In nature, most organisms utilize molecular self-assembly to form supramolecular architectures that perform vital functions. The morphology of supramolecular architectures is closely related to their function. However, understanding and mimicking these morphologies still remains a challenge due to the complexity of the structures with the flexibility and dynamics of natural building blocks. β-peptide foldamers composed of cyclic β-amino acids exhibit rigid and well-organized secondary structures not found in nature due to intramolecular interactions induced by ring constraints of unnatural amino acids.

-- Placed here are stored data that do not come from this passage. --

(** A block whose first and last characters are not whitespace, between two
    line breaks, is what [strip] gives back. *)
Lemma strip_block a s b :
  is_space a = false -> is_space b = false ->
  strip (nl ++ (a :: s) ++ [b] ++ nl) = (a :: s) ++ [b].
Proof.
  intros Ha Hb. unfold strip, nl.
  change ([10%N] ++ (a :: s) ++ [b] ++ [10%N]) with (10%N :: a :: (s ++ [b] ++ [10%N])).
  rewrite lstrip_space by reflexivity.
  rewrite lstrip_nonspace by assumption.
  change (a :: s ++ [b] ++ [10%N]) with ((a :: s) ++ [b] ++ [10%N]).
  rewrite !app_assoc. rewrite rstrip_snoc_space by reflexivity.
  now rewrite rstrip_snoc_nonspace.
Qed.

Lemma occurs_in_intro (pre sub post s : pystr) :
  s = pre ++ sub ++ post -> occurs_in sub s.
Proof. intros ->. now exists pre, post. Qed.

(** ** The cache decorator *)

Section cache_facts.
Context {K V : Type} `{Countable K}.
Variable ttl : Z.
Variable get_store : state -> gmap K (Z * V).
Variable set_store : gmap K (Z * V) -> state -> state.
Variable f : K -> M V.

Lemma cache_data_hit st k v :
  cache_live ttl get_store st k = Some v ->
  cache_data ttl get_store set_store f k st = (Ret v, st).
Proof. intros Hlive. unfold cache_data. now rewrite Hlive. Qed.

Lemma cache_data_miss st k v st' :
  cache_live ttl get_store st k = None ->
  f k st = (Ret v, st') ->
  cache_data ttl get_store set_store f k st
  = (Ret v, set_store (<[k := (clock st', v)]> (get_store st')) st').
Proof. intros Hlive Hf. unfold cache_data. now rewrite Hlive, Hf. Qed.
End cache_facts.

(** ** The weather fetch *)

Lemma get_weather_body_empty_key w city st :
  get_weather_body w city [] st = (Ret None, st).
Proof. reflexivity. Qed.

Lemma get_weather_body_run w city key st :
  key <> [] ->
  get_weather_body w city key st
  = (Ret (weather_of_answer city
            (http_answer w (length (net_log st)) (weather_request city key))),
     log_call (HttpGet (weather_request city key)) st).
Proof.
  intros Hkey. destruct key as [|c key]; [congruence|].
  cbv [get_weather_body str_truthy negb try_except bind requests_get raising
       call_http weather_of_answer lift ret response_json].
  destruct (http_answer w _ _) as [descr|r]; [reflexivity|].
  destruct (status_code r =? 200); [|reflexivity].
  destruct (json r) as [descr|j]; [reflexivity|].
  destruct (weather_record city j); reflexivity.
Qed.

(** The body never raises and never touches the clock or the caches. *)
Lemma get_weather_body_returns w city key st :
  exists v, get_weather_body w city key st
            = (Ret v, if str_truthy key
                      then log_call (HttpGet (weather_request city key)) st
                      else st).
Proof.
  destruct key as [|c key].
  - exists None. reflexivity.
  - eexists. now rewrite get_weather_body_run.
Qed.

Lemma weather_record_city city j d :
  weather_record city j = Ret d ->
  dict_lookup d (PStr (lit "city")) = Some (PStr city).
Proof.
  unfold weather_record, obind. intros Hrec.
  repeat match type of Hrec with
  | match ?x with _ => _ end = _ => destruct x; try discriminate
  end.
  inversion Hrec. reflexivity.
Qed.

Lemma weather_of_answer_ok city key a :
  key <> [] -> weather_entry_ok city key (weather_of_answer city a).
Proof.
  intros Hkey. split; [congruence|].
  intros d Hd. unfold weather_of_answer in Hd.
  destruct a as [descr|r]; [discriminate|].
  destruct (status_code r =? 200); [|discriminate].
  destruct (json r) as [descr|j]; [discriminate|].
  destruct (weather_record city j) eqn:Hrec; [|discriminate].
  inversion Hd; subst. eapply weather_record_city, Hrec.
Qed.

Lemma get_weather_body_fetched (w : World) (city key : pystr) (st : state) :
  exists st', get_weather_body w city key st = (Ret (fetched_weather w city key st), st')
    /\ clock st' = clock st
    /\ weather_cache st' = weather_cache st
    /\ pokemon_cache st' = pokemon_cache st
    /\ net_log st' = (if str_truthy key
                      then net_log st ++ [HttpGet (weather_request city key)]
                      else net_log st).
Proof.
  unfold fetched_weather. destruct key as [|c key].
  - exists st. now rewrite get_weather_body_empty_key.
  - eexists. rewrite get_weather_body_run by discriminate.
    split; [reflexivity|]. now cbn.
Qed.

(** A call served from the cache changes nothing; any other call runs the
    body and stores what it returned under [(city, key)]. *)
Lemma get_weather_run (w : World) (city key : pystr) (st : state) :
  match cache_live weather_ttl weather_cache st (city, key) with
  | Some v => get_weather w city key st = (Ret v, st)
  | None =>
    exists st', get_weather w city key st = (Ret (fetched_weather w city key st), st')
      /\ clock st' = clock st
      /\ weather_cache st'
         = <[(city, key) := (clock st, fetched_weather w city key st)]> (weather_cache st)
      /\ pokemon_cache st' = pokemon_cache st
      /\ net_log st' = (if str_truthy key
                        then net_log st ++ [HttpGet (weather_request city key)]
                        else net_log st)
  end.
Proof.
  destruct (cache_live _ _ st (city, key)) as [v|] eqn:Hlive.
  - unfold get_weather. now apply cache_data_hit.
  - destruct (get_weather_body_fetched w city key st)
      as (st1 & Hrun & Hclock & Hwc & Hpc & Hlog).
    eexists. split.
    + unfold get_weather. erewrite cache_data_miss; [reflexivity | exact Hlive | exact Hrun].
    + cbn. rewrite Hclock, Hwc. auto.
Qed.

(** [get_weather] returns in every state: no exception leaves it. *)
Lemma get_weather_never_raises (w : World) (city key : pystr) (st : state) :
  exists v st', get_weather w city key st = (Ret v, st').
Proof.
  pose proof (get_weather_run w city key st) as Hrun.
  destruct (cache_live _ _ st (city, key)) as [v|].
  - eauto.
  - destruct Hrun as (st' & Hrun & _). eauto.
Qed.

(** ** The random draw and the creature fetch *)

Lemma randint_outcomes_1_151 :
  randint_outcomes 1 151 = map (fun i => 1 + Z.of_nat i) (seq 0 151).
Proof. reflexivity. Qed.

Lemma random_randint_run w st :
  random_randint w 1 151 st = (Ret (drawn_id w st), count_draw st).
Proof.
  unfold random_randint, drawn_id. rewrite randint_outcomes_1_151.
  rewrite length_map, length_seq, nth_error_map, nth_error_seq.
  assert (Hlt : (rng w (draws st) mod 151 < 151)%nat)
    by (apply Nat.mod_upper_bound; discriminate).
  apply Nat.ltb_lt in Hlt. rewrite Hlt. reflexivity.
Qed.

Lemma drawn_id_range w st : 1 <= drawn_id w st <= 151.
Proof.
  unfold drawn_id.
  assert ((rng w (draws st) mod 151 < 151)%nat)
    by (apply Nat.mod_upper_bound; discriminate).
  lia.
Qed.

(** The outcomes of [random.randint(1, 151)]: each integer of [1..151],
    once. *)
Lemma randint_outcomes_uniform :
  List.NoDup (randint_outcomes 1 151) /\
  length (randint_outcomes 1 151) = 151%nat /\
  forall z, In z (randint_outcomes 1 151) <-> 1 <= z <= 151.
Proof.
  rewrite randint_outcomes_1_151. split; [|split].
  - apply Finite.Injective_map_NoDup; [|apply seq_NoDup].
    intros a b Hab. lia.
  - now rewrite length_map, length_seq.
  - intros z. rewrite in_map_iff. split.
    + intros (i & <- & Hi). apply in_seq in Hi. lia.
    + intros Hz. exists (Z.to_nat (z - 1)). split; [lia|].
      apply in_seq. lia.
Qed.

Lemma get_pokemon_body_run w st :
  get_pokemon_body w st
  = (Ret (pokemon_of_answer
            (http_answer w (length (net_log st)) (pokemon_request (drawn_id w st)))),
     log_call (HttpGet (pokemon_request (drawn_id w st))) (count_draw st)).
Proof.
  unfold get_pokemon_body, bind at 1. rewrite random_randint_run.
  cbv [try_except bind requests_get raising call_http pokemon_of_answer lift ret
       response_json].
  change (net_log (count_draw st)) with (net_log st).
  destruct (http_answer w _ _) as [descr|r]; [reflexivity|].
  destruct (status_code r =? 200); [|reflexivity].
  destruct (json r) as [descr|j]; [reflexivity|].
  destruct (pokemon_record j); reflexivity.
Qed.

Lemma get_pokemon_run w st :
  match cache_live pokemon_ttl pokemon_cache st tt with
  | Some v => get_pokemon w st = (Ret v, st)
  | None =>
    let v := pokemon_of_answer
               (http_answer w (length (net_log st)) (pokemon_request (drawn_id w st))) in
    exists st', get_pokemon w st = (Ret v, st')
      /\ clock st' = clock st
      /\ weather_cache st' = weather_cache st
      /\ pokemon_cache st' = <[tt := (clock st, v)]> (pokemon_cache st)
      /\ net_log st' = net_log st ++ [HttpGet (pokemon_request (drawn_id w st))]
  end.
Proof.
  destruct (cache_live _ _ st tt) as [v|] eqn:Hlive.
  - unfold get_pokemon. now apply cache_data_hit.
  - eexists. split.
    + unfold get_pokemon. erewrite cache_data_miss;
        [reflexivity | exact Hlive | apply get_pokemon_body_run].
    + now cbn.
Qed.

(** ** The report composer and the state *)

Lemma generate_report_state w key style habits mood weather pokemon st :
  let st' := snd (generate_report w key style habits mood weather pokemon st) in
  clock st' = clock st /\ weather_cache st' = weather_cache st
  /\ pokemon_cache st' = pokemon_cache st.
Proof.
  unfold generate_report. destruct (negb (str_truthy key)); [now cbn|].
  unfold bind, lift.
  destruct (user_payload w habits mood weather pokemon) as [payload|e]; [|now cbn].
  unfold call_openai. destruct (openai_answer w _ _); now cbn.
Qed.

(** ** The invariant of the weather cache *)

Lemma cache_live_stored st (city key : pystr) v :
  cache_live weather_ttl weather_cache st (city, key) = Some v ->
  exists stored, weather_cache st !! (city, key) = Some (stored, v).
Proof.
  unfold cache_live.
  destruct (weather_cache st !! (city, key)) as [[stored v']|]; [|discriminate].
  destruct (bool_decide _); [|discriminate].
  intros [= ->]. now exists stored.
Qed.

Lemma cached_weather_ok st (city key : pystr) v :
  weather_cache_ok st ->
  cache_live weather_ttl weather_cache st (city, key) = Some v ->
  weather_entry_ok city key v.
Proof.
  intros Hok Hlive. destruct (cache_live_stored st city key v Hlive) as (stored & Hlook).
  exact (Hok city key stored v Hlook).
Qed.

Lemma weather_cache_ok_step (w : World) (city key : pystr) (st : state) :
  weather_cache_ok st -> weather_cache_ok (snd (get_weather w city key st)).
Proof.
  intros Hok. pose proof (get_weather_run w city key st) as Hrun.
  destruct (cache_live _ _ st (city, key)) as [v|].
  - now rewrite Hrun.
  - destruct Hrun as (st' & -> & _ & Hwc & _). cbn [snd].
    intros c k stored v. rewrite Hwc.
    destruct (decide ((city, key) = (c, k))) as [Heq|Hne].
    + rewrite Heq, lookup_insert_eq. intros [= _ <-]. inversion Heq; subst.
      unfold fetched_weather. destruct k as [|a k].
      * split; [reflexivity | discriminate].
      * now apply weather_of_answer_ok.
    + rewrite lookup_insert_ne by exact Hne. apply Hok.
Qed.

Among these, a β-peptide foldamer ($ACPC_6$) composed of six trans-2-aminocyclopentane-1-carboxylic acids (trans-ACPC) exhibits high modularity with a rigid 12-helix and lateral hydrophobic area. Self-assembly of these peptides forms foldecture (foldamer+ architecture), which are three-dimensional supramolecular architectures that exhibit a unique shape. In this thesis, we explored the effects of hydrophilicity and hydrophobicity on the self-assembly through the self-assembled architecture of highly modular β-peptides. For this purpose, we used $ACPC_6$ as a standard backbone to introduce hydrophilic and hydrophobic functional groups. The self-assembled architecture of foldamers introduced with hydrophilic ethylene glycol exhibited two-dimensional growth, and co-assembly with $ACPC_6$ realized directional growth control by hydrophilicity modulation. Furthermore, the foldamers introduced with hydrophobic difluoromethylene realized the various morphologies of foldectures due to hydrophobicity modulation depending on the position and number of introduced fluorine atoms. Our findings will provide guidance for the understanding of self-assembly to form supramolecular architectures and the rational design of directional biomimetic materials.